Los huevos crudos también pueden contaminarse con salmonella. Para saber si un huevo está en buen estado, lo puedes dejar caer en un vaso con agua. Si se hunde aún es comestible puedes prepararlo, pero si flota está podrido y debes tirarlo.

Es conveniente que evites las bayas como las fresas, moras y frambuesas descompuestas porque pudieran tener una bacteria que llaman Cyclospora, que puede generar intoxicación e infección.

Lácteos

Si confías en el proceso de producción de la leche que compras en casa y el líquido está debidamente pasteurizado, la leche no te hará daño si es homogénea y huele bien.

En el caso de los yogures debes revisar que el bote no tenga orificios que pudieran exponer el contenido a microorganismos patógenos.
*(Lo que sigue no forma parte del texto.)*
(** An order with all its remaining lots in flight does not rest. *)
Lemma executed_intro id o rem t extra :
  txn_ok extra (left_due id rem) (Some id) t -> (forall i, i ∈ extra -> i = id) ->
  id ∉ rs_retired (tx_run t) -> id ∉ ended_by (tx_payloads t) ->
  (exists o', rs_ownership (tx_run t) !! id = Some o' /\ evolves o o') ->
  (exists ls, rs_listings (tx_run t) !! oo_listing_key o = Some ls /\
     side_remaining (ls_book ls) (oo_side o) id = 0) ->
  0 <= rem <= oo_remaining_quantity o -> executed id o rem t.
Proof.
  intros [HE Hn Hx Hpr] Hex HR Hend (o' & Ho' & Hev) (ls & Hls & Hz) Hr.
  assert (Hrem : oo_remaining_quantity o' = rem).
  { assert (Hk : oo_listing_key o' = oo_listing_key o) by (by rewrite Hev).
    assert (Hs : oo_side o' = oo_side o) by (by rewrite Hev).
    pose proof (owned_resting _ _ _ _ _ ls (eo_books _ _ _ _ HE) Ho') as Hrest.
    rewrite Hk, Hs, Hz in Hrest. specialize (Hrest Hls). unfold left_due in Hrest.
    rewrite Z.eqb_refl in Hrest. lia. }
  split; [| eauto | done].
  assert (extra = if rem =? 0 then {[id]} else ∅) as <-; [| done].
  pose proof (ow_active _ _ (eo_orders _ _ _ _ HE _ _ Ho')) as Hact. rewrite Hrem in Hact.
  pose proof (eo_live _ _ _ _ HE) as HL. destruct (Z.eqb_spec rem 0) as [->|Hne].
  - apply set_eq. intros i. rewrite elem_of_singleton. split; [apply Hex |]. intros ->.
    assert (Hns : oo_state o' <> Active) by (intros ?%Hact; lia).
    destruct (decide (id ∈ list_to_set (ended_by (tx_payloads t)) ∪ extra)) as [[Hi|Hi]%elem_of_union|Hi];
      [| done |].
    + by apply elem_of_list_to_set in Hi.
    + exfalso. apply HR, (lv_retired _ _ _ _ HL). eauto.
  - apply set_eq. intros i. split; [| set_solver]. intros Hi. pose proof (Hex _ Hi) as ->.
    exfalso. eapply (live_not_pending _ _ _ _ _ _ HE Ho'); [apply Hact; lia | set_solver].
Qed.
Otro truco es mirar la tapa del yogur, pero el dato es aplicable a cualquier otro alimento. Si está abombada o notamos que sale gas al abrirlo debes descartarlo. Cuando un envase se abomba significa que está lleno de gas producido por la reproducción de bacterias.

Enlatados y empaquetados

Aquí lo mejor es usar tu sentido común. Es posible que unas patatas fritas viejas ya no estén tan crujientes o que un chocolate que no ha sido bien almacenado se ponga blancuzco y pierda la humedad. Pero en ambos casos, si los comes no te matarán.